### TASK DETAILS
Every line below from the one containing "each operation of" through the one containing "- Configuration, HTTP, start" must be transcribed exactly. Omit all lines outside that stretch.

### Data excerpts

(* ===== verification/Prelude.v ===== *)
(** * GeoDNS: a verification development

    GeoDNS is an authoritative DNS server that gives different answers to
    clients in different places.  This library models its core as executable
    definitions and proves what makes it correct.

    ** The program and its parts

    - The zone manager (src/zones/muxmanager.go) lists a directory of JSON
      files, reads those that changed and registers one handler per zone with
      the server; zones whose file is gone are closed and removed.
    - The reader (src/zones/reader.go) turns a decoded file into a zone: labels
      with lists of weighted records for each record type.
    - A zone (src/zones/zone.go) finds the labels for a name and a list of
      targets, follows aliases, and knows its SOA record.  Its statistics
      (src/zones/zone_stats.go) are ring buffers that survive reloads.
    - The picker (src/zones/picker.go) chooses the records of an answer: it
      filters by health, keeps the closest servers, and draws by weight.
    - Targeting (src/targeting) maps a client address to the targets, from the
      most to the least specific, with the help of a geo provider.
      The provider is GeoIP2 (src/targeting/geoip2), which opens its databases
      when they are first needed and keeps them.
    - Health (src/health) keeps a registry of status files.  Health tests
      (src/health/healthtest) run testers in a loop of their own; a runner
      shares equal tests and counts the references to them.
    - The handler (src/server) puts these together for one query; the
      multiplexer of the vendored dns library finds the zone of a query.
    - The main program (src/geodns.go, src/util.go) reads and watches the
      configuration (src/config.go), finds the addresses to listen on, and
      serves pages over HTTP (src/http.go); src/applog and src/querylog write
      logs, and src/geodns-logs is the tool that counts the query log.

    A query goes through ServeDNS, serve, GetTargets, FindLabels, Picker; a
    reload through reload, ReadZoneFile, setupZoneData, addHandler; the start
    through main, start_program, NewMuxManager; an entry of the query log
    through serve, FileLogger_Write, scan_lines, processFile, Stats_Add.

    ** Files

    - Prelude: the result monad [res] (a value, a panic, out of fuel), machine
      integers with their wrap-around, Go's pointers, slices and maps, loops,
      tactics, the [geodns] hint database, generic lemmas.
    - GoStrings, GoNet, Float64: the parts of strings, strconv, net and the
      binary64 arithmetic that the program uses.  Letters are folded to lower
      case in ASCII only.
    - GoRuntime: what the language leaves open, as classes with laws: the order
      of [sort.Sort] on equal elements ([GoSort]), of [range] over a map
      ([GoRange]), the numbers of [rand.Intn] ([GoRand]).  Every theorem holds
      for every instance; the examples run with the instances given there.
    - TypeUtil: decoded JSON values and src/typeutil.
    - Countries: src/countries, both tables and those derived from them.
    - Targeting: src/targeting/targeting.go and src/targeting/geo/geo.go.  The
      provider is a record of functions; the great-circle angle is the class
      [GreatCircle], with its range as laws.
    - DnsNames, DnsMsg: the vendored github.com/miekg/dns as far as it is used:
      label arithmetic, messages and replies, the multiplexer.
    - DnsScan: the parser of the same library behind [dns.NewRR]: its lexer, the
      state machine of [ZoneParser.Next], the check of domain names and the data
      of SOA records.  The data of other types, $INCLUDE and $GENERATE are the
      class [ZoneScan], with [ScanReturns] for their returning.
    - Health: src/health (status.go, status_file.go, health.go).
    - ZoneStats, Zones, Picker, Reader, MuxManager: the files of src/zones of
      the same name (the metrics part of zone.go is in MuxManager).  What a
      zone asks of the parser is the class [RRParser].
    - Soa: [dns_parser], the instance of [RRParser] made of [dns_NewRR], and the
      composition of addSOA with it; the examples and Program run with it.
    - ReaderSpec: what a zone file means, label by label and entry by entry,
      and that the reader serves it.
    - Reachable: the manager as a transition system (start, reload, query) and
      the invariant of its reachable states; [Run] is its loop of reloads.
    - Server: src/server/serve.go and the registration in server.go.  What the
      handler sees of its surroundings (host name, time, JSON text, whether a
      message can be written) is the class [HandlerEnv]; the outcome of a run
      holds the messages, the log entry, the query counter and the statistics.
    - GeoIP2: src/targeting/geoip2/geoip2.go.  The file system maps a path to
      the database behind it; a database is its three lookup functions.
      [as_Provider] is the provider that Targeting asks for.
    - HealthTesters, HealthTest: src/health/healthtest.  What a tester sees of
      the world is the record [outside]; a running test is a step relation
      [proc_step] of its loop and its polls, labelled with the results the loop
      receives.
    - HealthRunner: the runner of the tests, with one definition per operation.
      Its state says which operation holds its mutex ([holder]), since [Stop]
      waits for a poll with the mutex held; [runner_step] interleaves the
      operations with the steps of the tests, and an [execution] is an infinite
      sequence of such steps, for which [fair] says what the scheduler, the
      testers and the select statement owe.
    - QueryLog: src/querylog/querylog.go.
    - LogStats: src/geodns-logs, the counters, the two goroutines that read a
      file, as the step relation [file_step], and main, whose loop over the
      lines of a followed file is [tail_step].
    - Accounting: the composition of the handler, the query log and the log
      tool; a [session] is a sequence of queries with the log they leave.
    - Config, Http, Startup, DayDuration, Applog: src/config.go, src/http.go,
      src/geodns.go with src/util.go, src/dayduration.go and src/applog/log.go.
      Http has what the pages see of the net/http package: the redirect of its
      ServeMux to a canonical path and the errors it sends itself.
    - EndToEnd: the invariant of every zone that is served, and the totality of
      the handler on the states of Reachable.
    - Provenance: the states of Reachable with the files the manager has seen
      on the way ([history]), and the way of a record from a file to an answer.
    - Program: [main] with its exits; [start_program], the part that composes
      configuration, provider, server, query log, manager and listeners; and
      [shutdown], what follows the signal.

    A struct is a record, a nil pointer [None], a map a [gmap], a slice a list,
    a decoded object a list of entries in the order [range] visits them.
    Where objects are shared and written (the statistics of a zone across
    reloads, the client subnet option between request and reply, the address
    that GetTargets overwrites) the model keeps the store or returns the
    written value.

    ** What the theorems show

    - The whole (EndToEnd, Provenance, Program): for zones whose weights are
      not negative and whose aliases have no cycle, every query, for whatever
      name and type, gets exactly one reply in every reachable state (when
      messages can be written, status files have no null entries and, for ANY,
      zones have the bare names of their targeted labels); its
      records are of the type that was asked for and were read from the file of
      a zone that the name belongs to.  The program that main starts is in such
      a state and stays in one through any rounds of the health reader and of
      the manager, with a provider that the handler can rely on when the city
      database opens.  The signal closes its log.
    - Answers (Server): one reply per query that answers the request; NXDOMAIN
      only for names that do not exist; the SOA whenever there is nothing to
      give; only healthy records of the zone of the right type under the name
      asked for; dispatch to the zone of the longest suffix (for DS the
      shortest); counters and log entries that agree with the reply the handler
      makes.  The theorems also say what is sent when this reply cannot be
      packed or written: SERVFAIL, or nothing for a name that was not found.
      A zone that reads addresses off names answers A questions apart from all
      this, with one record, without counters and log.
    - SOA (DnsScan, Soa): the parser returns on every string whose comments fit
      its buffer (and panics on a longer one, a finding); the line that
      addSOA prints is read back as the record with the zone's name, primary
      name server, contact, serial and times, so the zone of the program always
      has its SOA; with an empty contact the fields shift, which is a finding.
    - Accounts (Accounting): the statistics that the log tool computes from the
      query log are those of the replies the server has made: those it has
      sent, and those it could not write.
    - Lookup (Zones): soundness, completeness, equality with a specification
      when no alias is involved, termination when the aliases have no cycle
      and divergence when a label is an alias of itself.
    - Choice (Picker): exact sizes, only healthy records, no duplicates, the
      distance bound of the closest servers with rounding taken into account,
      termination of the selection loop, the interval of numbers for which a
      draw picks a server.
    - Loading (Reader, ReaderSpec): the labels, options and records of a loaded
      zone are those the file lists, with their default weights and TTLs; no
      holes, weights that add up, records of the type of their list, parents
      of all labels; and the picker's theorem on what was loaded.
    - Reload (MuxManager, Health): a reload serves the contents of the files
      that changed and leaves the other zones; the table of handlers mirrors
      the zone list and reload never panics; the registry of statuses mirrors its directory;
      statistics survive a reload.  Reachable proves the same of every state
      that a start, any reloads and any queries lead to, and that no listed
      zone has a closed statistics buffer there.
    - Statistics (ZoneStats): the ring buffer refines the list of all
      additions.  Targeting: parsing and printing of options, order and
      totality of targets.  Countries: the derived tables are inverses.
    - Provider (GeoIP2): after any history of calls and changes of the file
      system the provider answers from the databases it has opened; it meets
      the interface of targeting exactly when the city database is open.
    - Health tests (HealthTesters, HealthTest, HealthRunner): the loop refines a verdict over
      the results it has received, on every interleaving; one poll at a time,
      none on a stopped test; the runner runs a test exactly as long as it is
      referred to, and stops it before it forgets it; in every fair execution
      each operation of the runner completes, while a tester that does not
      return holds it up; keys identify tests; the intervals of a
      test are positive durations whatever its description says; the verdicts
      of the testers.
    - Log statistics (LogStats): the counts and the exported counters are
      exact, when reading a file returns, and what following a file counts.
    - Configuration, HTTP, start (Config, Http, Startup): every branch of the
      reader, safety of the watcher, protection by the password and the answer to every request, the listen
      addresses, when the check of a configuration passes.
    - Durations and logs (DayDuration, Applog): the printed text and that it
      fits its buffer; no line is written to a closed file.
    - Theorems of kind "error" state what the code does where it departs from
      its intention; they are listed as findings in the manifest.

    ** Fuel and bounds

    [FindLabels] takes fuel because the code follows aliases without a bound;
    [FindLabels_terminates] gives the fuel that is enough.  [choose_closest]
    gets one unit for every server and one more, which
    [choose_closest_spec] shows to be enough; the loops over a name in
    DnsNames and DnsMsg get its length, which is enough for every string
    ([seps_bound], [split_loop_length], [count_loop_seps]), and [fmt_loop] the
    bits of the number it prints ([fmt_loop_spec]).  [zp_loop] gets the
    measure [lexer_measure] of what is left to read, which [NewRR_returns]
    shows to be enough.  The endless loops [Run],
    [DirectoryReader] and [logToFileMonitor] take the list of what they find
    in each round, and the theorems hold for every list.  Integers are Go's
    64-bit [int]: sums of weights wrap, and the theorems that need them not to wrap say so
    ([weights_ok]).

    ** Not modelled

    Sockets, files, time and the metrics library are outside; their results
    are parameters, and what the program hands to them (sockets to open, the
    labels of counters and gauges) is part of the results.  The lines of the
    log are modelled for main and the loops it starts, not in the handler and
    the reader.  But for the mutex of the health test runner, locks are left
    out: each operation is one step, and the interleavings that matter (queries
    while a zone is removed, the goroutines of a health test and of the log
    reader) are step relations or the subject of a theorem
    ([serve_closed_zone_panics]).  Of the dns library the wire
    format, the resource data of types other than SOA and the positions in the
    texts of parse errors are left out.  Not translated are flag parsing,
    the sleeps between the rounds of a loop, the start of the file watcher, the
    rotation of the query log (a library), and templates_devel.go, which sets
    one variable. *)

From stdpp Require Export base tactics numbers list option strings gmap.
From Stdlib Require Export ZArith Lia.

### FINISHED EXERCISE
      each operation of the runner completes, while a tester that does not
      return holds it up; keys identify tests; the intervals of a
      test are positive durations whatever its description says; the verdicts
      of the testers.
    - Log statistics (LogStats): the counts and the exported counters are
      exact, when reading a file returns, and what following a file counts.
    - Configuration, HTTP, start (Config, Http, Startup): every branch of the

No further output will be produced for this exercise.